China's central bank, the People's Bank of China (PBOC), has indicated that it still has room to further reduce the bank reserves ratio, according to a statement made by a deputy governor.
The deputy governor highlighted that the PBOC has the flexibility to adjust monetary policy measures in order to support the country's economy amidst ongoing challenges. By cutting the bank reserves ratio, the central bank aims to increase liquidity in the financial system, which can help stimulate lending and boost economic activity.
This move comes as China continues to navigate through economic headwinds, including the impact of the COVID-19 pandemic and global trade tensions. The PBOC's willingness to consider further cuts to the bank reserves ratio reflects its commitment to implementing measures that can help stabilize the economy and promote growth.
Reducing the bank reserves ratio can also provide commercial banks with more funds to lend to businesses and consumers, which can in turn spur investment and consumption. This can have a positive ripple effect on various sectors of the economy, contributing to overall economic recovery.

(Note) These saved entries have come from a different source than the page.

(** The filters translate to predicates on values that are not null, of the type of
    their column. *)
Record translates (filters : list Expr) (ps : list ColumnPredicate) : Prop := {
  tl_ps : try_translate_pk_predicates filters schema = Some ps;
  tl_placed : forall k row, table_row k row -> Forall (well_placed schema row) filters;
  tl_literals : forall x, In x ps -> forall v, column_predicate_scalar x = Some v -> is_null v = false;
}.

(** The ways a [DELETE] runs: evaluating the filters with DataFusion, matching
    column predicates against a scan, or looking one key up.  The key looked up has
    at most one visible version in the files. *)
Inductive delete_route (filters : list Expr) : Prop :=
| route_generic : try_translate_pk_predicates filters schema = None -> evaluable schema filters -> delete_route filters
| route_predicates ps :
    translates filters ps -> try_extract_pk_eq_from_predicates ps primary_key schema = None -> delete_route filters
| route_point ps parts :
    translates filters ps -> try_extract_pk_eq_from_predicates ps primary_key schema = Some parts -> NoDup primary_key ->
    (forall k row, table_row k row -> forall col v, PEq col v ∈ ps -> exists s, row !! col = Some s /\ comparable_pair s v) ->
    (forall v v', in_sst l (snapshot_ts (l_engine l)) (assemble_table_key table parts) v ->
       in_sst l (snapshot_ts (l_engine l)) (assemble_table_key table parts) v' -> v = v') ->
    delete_route filters.

Lemma translates_selects filters ps k row :
  translates filters ps -> table_row k row -> row_matches row ps = selects schema filters row.
Proof.
  intros [Ht Hp Hl] Hrow. apply translated_filters; [|by eapply Hp|done|done].
  apply table_row_typed in Hrow as [[Hty _] _]. symmetry. by eapply Forall2_length.
Qed.

Lemma translated_nonempty filters ps : try_translate_pk_predicates filters schema = Some ps -> ps <> [].
Proof.
  unfold try_translate_pk_predicates. enough (Hl : forall out, translate_loop filters schema out = Some ps -> ps <> []) by apply Hl.
  induction filters as [|f filters IH]; intros out; cbn [translate_loop]; [by destruct out; [|intros [= <-]]|].
  destruct (collect_predicates_for_pk f schema out) as [o1 [|]]; [|done]. apply IH.
Qed.

Lemma point_selects filters ps parts k :
  translates filters ps -> try_extract_pk_eq_from_predicates ps primary_key schema = Some parts -> NoDup primary_key ->
  (forall k row, table_row k row -> forall col v, PEq col v ∈ ps -> exists s, row !! col = Some s /\ comparable_pair s v) ->
  selected_key filters k = true <-> k = assemble_table_key table parts /\ is_Some (now k).
Proof.
  intros Ht Hx Hnd Hlit. rewrite selected_key_row.
  assert (Hkey : forall k row, table_row k row -> selects schema filters row = true <-> k = assemble_table_key table parts).
  { intros k' row Hrow. rewrite <- (translates_selects filters ps k' row Ht Hrow).
    rewrite (delete_point_key_exact schema table primary_key ps pkc parts row Hnd (tr_columns _ _ _ _ _ _ _ Hready) Hx (Hlit k' row Hrow)).
    destruct (table_row_typed _ _ Hrow) as [_ ->]. split; [by intros [= ->]|by intros ->]. }
  split.
  - intros (Hk & v & row & Hv & Hd & Hs). split; [|by exists v]. apply (Hkey k row); [|done]. split; [done|]. by exists v.
  - intros [-> [v Hv]]. assert (Hk : starts_with (assemble_table_key table parts) (table_prefix table) = true).
    { rewrite assemble_eq. unfold table_prefix. rewrite cons_middle, app_assoc. apply starts_with_app. }
    split; [done|]. destruct (tr_rows _ _ _ _ _ _ _ Hready _ v Hk Hv) as (row & Hd & _). exists v, row. split; [done|]. split; [done|].
    eapply Hkey; [|done]. split; [done|]. by exists v.
Qed.

Lemma plan_delete_ok filters :
  filters <> [] -> delete_route filters ->
  exists ks, plan_delete l stats table primary_key filters = Some (Ok (map MDelete ks)) /\ NoDup ks /\
    forall k, k ∈ ks <-> selected_key filters k = true.
Proof.
  intros Hf Hroute. pose proof (tr_key _ _ _ _ _ _ _ Hready) as Hpk. rewrite plan_delete_scans by done.
  rewrite (tr_schema _ _ _ _ _ _ _ Hready). cbn [mbind option_bind].
  destruct Hroute as [Ht Hev|ps Htl Hx|ps parts Htl Hx Hnd Hlit Hone].
  - rewrite Ht. destruct scan_parts as (parts & Hent & ->). cbn [external dbind]. pose proof Hent as (Hnd & Hk & Hty & _).
    rewrite (delete_matched_ok schema (tr_types _ _ _ _ _ _ _ Hready) table primary_key pkc (tr_columns _ _ _ _ _ _ _ Hready)) by done.
    exists (map fst (selected schema filters (concat parts))). cbn [app]. rewrite map_map. split; [done|].
    split; [by apply NoDup_map_filter|]. intros k. by apply selected_entries.
  - pose proof Htl as [Ht _ _]. rewrite Ht.
    pose proof Hready as [Hrun Hw Hq Hl0 Hnul Hdrop Hsch Hne Hpush _ Hr Hrows Hsize].
    destruct (delete_scan_run w l h stats table primary_key ps schema pkc Hrun Hw Hl0 Hnul Hdrop Hsch Hne Hpush Hpk
      (translated_nonempty _ _ Ht) Hx Hr) as (entries & Hs & Hin & Hscan); [exact newest_rows|].
    destruct (entries_of_run entries Hs Hin) as [Hent Hlen]. rewrite (Hscan Hlen).
    exists (map fst (selected schema filters entries)). split.
    + assert (E : matching ps entries = map MDelete (map fst (selected schema filters entries))).
      { unfold matching, selected. rewrite map_map. f_equal. apply filter_ext_in. intros [k row] He. cbn.
        apply (translates_selects filters ps k row Htl). destruct Hent as (_ & _ & _ & Hent). by apply Hent in He. }
      rewrite E. by destruct (map fst (selected schema filters entries)).
    + split; [by apply NoDup_map_filter, Hent|]. intros k. by apply selected_entries.
  - pose proof Htl as [Ht _ _]. rewrite Ht.
    rewrite (delete_looks_up l stats table primary_key ps schema parts Hpk (translated_nonempty _ _ Ht) (tr_schema _ _ _ _ _ _ _ Hready) Hx).
    pose proof (fun k => point_selects filters ps parts k Htl Hx Hnd Hlit) as Hsel.
    destruct (delete_point_exact w l h (assemble_table_key table parts) (tr_run _ _ _ _ _ _ _ Hready) (tr_floor _ _ _ _ _ _ _ Hready) Hone)
      as [[-> (t & v & Hv)]|[-> Hno]].
    + exists [assemble_table_key table parts]. split; [done|]. split; [apply NoDup_singleton|]. intros k.
      rewrite list_elem_of_singleton, Hsel. split; [intros ->|by intros []]. split; [done|]. exists v. apply view_newest. by exists t.
    + exists []. split; [done|]. split; [constructor|]. intros k. rewrite Hsel. split; [by intros ?%not_elem_of_nil|].
      intros [-> [v (t & Hv)%view_newest]]. by destruct (Hno t v).
Qed.

(** ** UPDATE *)

(** The filters and the assigned expressions evaluate on the rows of the table,
    every updated row fits the schema, and no key column is assigned. *)
Record updates (assignments : list (bytes * Expr)) (filters : list Expr) : Prop := {
  up_filters : evaluable schema filters;
  up_assigned : assignable schema assignments;
  up_rows : forall k row, table_row k row -> row_storable schema (update_row schema assignments row);
  up_keys : forall c f, c ∈ pkc -> schema !! c.1 = Some f -> find_assignment assignments (fd_name f) = None;
}.

Lemma update_keeps_key assignments filters k row :
  updates assignments filters -> table_row k row ->
  build_pk_key_from_scalars table pkc (update_row schema assignments row) = Ok k.
Proof.
  intros Hup Hrow. destruct (table_row_typed k row Hrow) as [[Hty _] <-]. unfold build_pk_key_from_scalars.
  pose proof (resolve_pk_bound _ _ _ _ (tr_columns _ _ _ _ _ _ _ Hready)) as Hb.
  assert (E : scalar_parts table pkc (update_row schema assignments row) = scalar_parts table pkc row); [|by rewrite E].
  pose proof (up_keys _ _ Hup) as Hk. clear Hup Hrow Hready. induction Hb as [|[j n] cols Hj _ IH]; [done|]. cbn [scalar_parts]. cbn in Hj.
  destruct (lookup_lt_is_Some_2 schema j Hj) as [f Hf]. destruct (Forall2_lookup_l _ _ _ _ _ Hty Hf) as (x & Hx & _).
  rewrite (update_row_lookup schema assignments row j f Hf). unfold update_cell.
  rewrite (Hk (j, n) f) by (done || by left). rewrite Hx. cbn [default]. rewrite IH; [done|]. intros c g Hc. apply Hk. by right.
Qed.

(** [m] stores the updated row of [e] under its key. *)
Definition rewrites_row (assignments : list (bytes * Expr)) (e : bytes * list ScalarValue) (m : Mutation) : Prop :=
  exists payload, m = MPut e.1 payload /\ decode_row_values payload schema = Some (Ok (update_row schema assignments e.2)).

Lemma plan_update_ok assignments filters :
  updates assignments filters ->
  exists entries ms, plan_update l stats table assignments filters primary_key = Some (Ok ms) /\ table_entries entries /\
    Forall2 (rewrites_row assignments) (selected schema filters entries) ms.
Proof.
  intros Hup. destruct scan_parts as (parts & Hent & Hscan). pose proof Hent as (_ & _ & Hty & Hin).
  assert (Hrow : forall e, In e (concat parts) -> table_row e.1 e.2) by (intros [k row] He; by apply Hin).
  destruct (update_matched_ok schema (tr_types _ _ _ _ _ _ _ Hready) table primary_key pkc (tr_columns _ _ _ _ _ _ _ Hready)
    assignments filters parts []) as (ms & Ho & Hms); [apply (tr_fields _ _ _ _ _ _ _ Hready)|apply Hup|apply Hup|done| |].
  { apply List.Forall_forall. intros e He%Hrow. split; [by eapply up_rows|]. exists e.1. by eapply update_keeps_key. }
  exists (concat parts), ms. split.
  - unfold plan_update. pose proof (tr_key _ _ _ _ _ _ _ Hready) as Hpk. rewrite Hscan. cbn [external dbind].
    cbn [app] in Ho. rewrite Ho. destruct primary_key; [done|]. destruct parts; [|done]. cbn in Ho. by injection Ho as <-.
  - split; [done|]. apply Forall2_same_length_lookup. split; [by eapply Forall2_length|]. intros j e m He Hm.
    destruct (Forall2_lookup_lr _ _ _ _ _ _ Hms He Hm) as (k & payload & Hk & -> & Hd).
    apply list_elem_of_lookup_2, list_elem_of_In in He. unfold selected in He. apply filter_In in He as [He%Hrow _].
    rewrite (update_keeps_key _ _ _ _ Hup He) in Hk. injection Hk as <-. by exists payload.
Qed.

While the exact timing and extent of any potential reduction in the bank reserves ratio were not specified, the deputy governor's comments suggest that the PBOC is closely monitoring economic developments and stands ready to take action as needed.
Overall, the PBOC's indication that it has room to cut the bank reserves ratio further underscores its commitment to supporting economic growth and stability in China, signaling a proactive approach to addressing economic challenges and fostering recovery.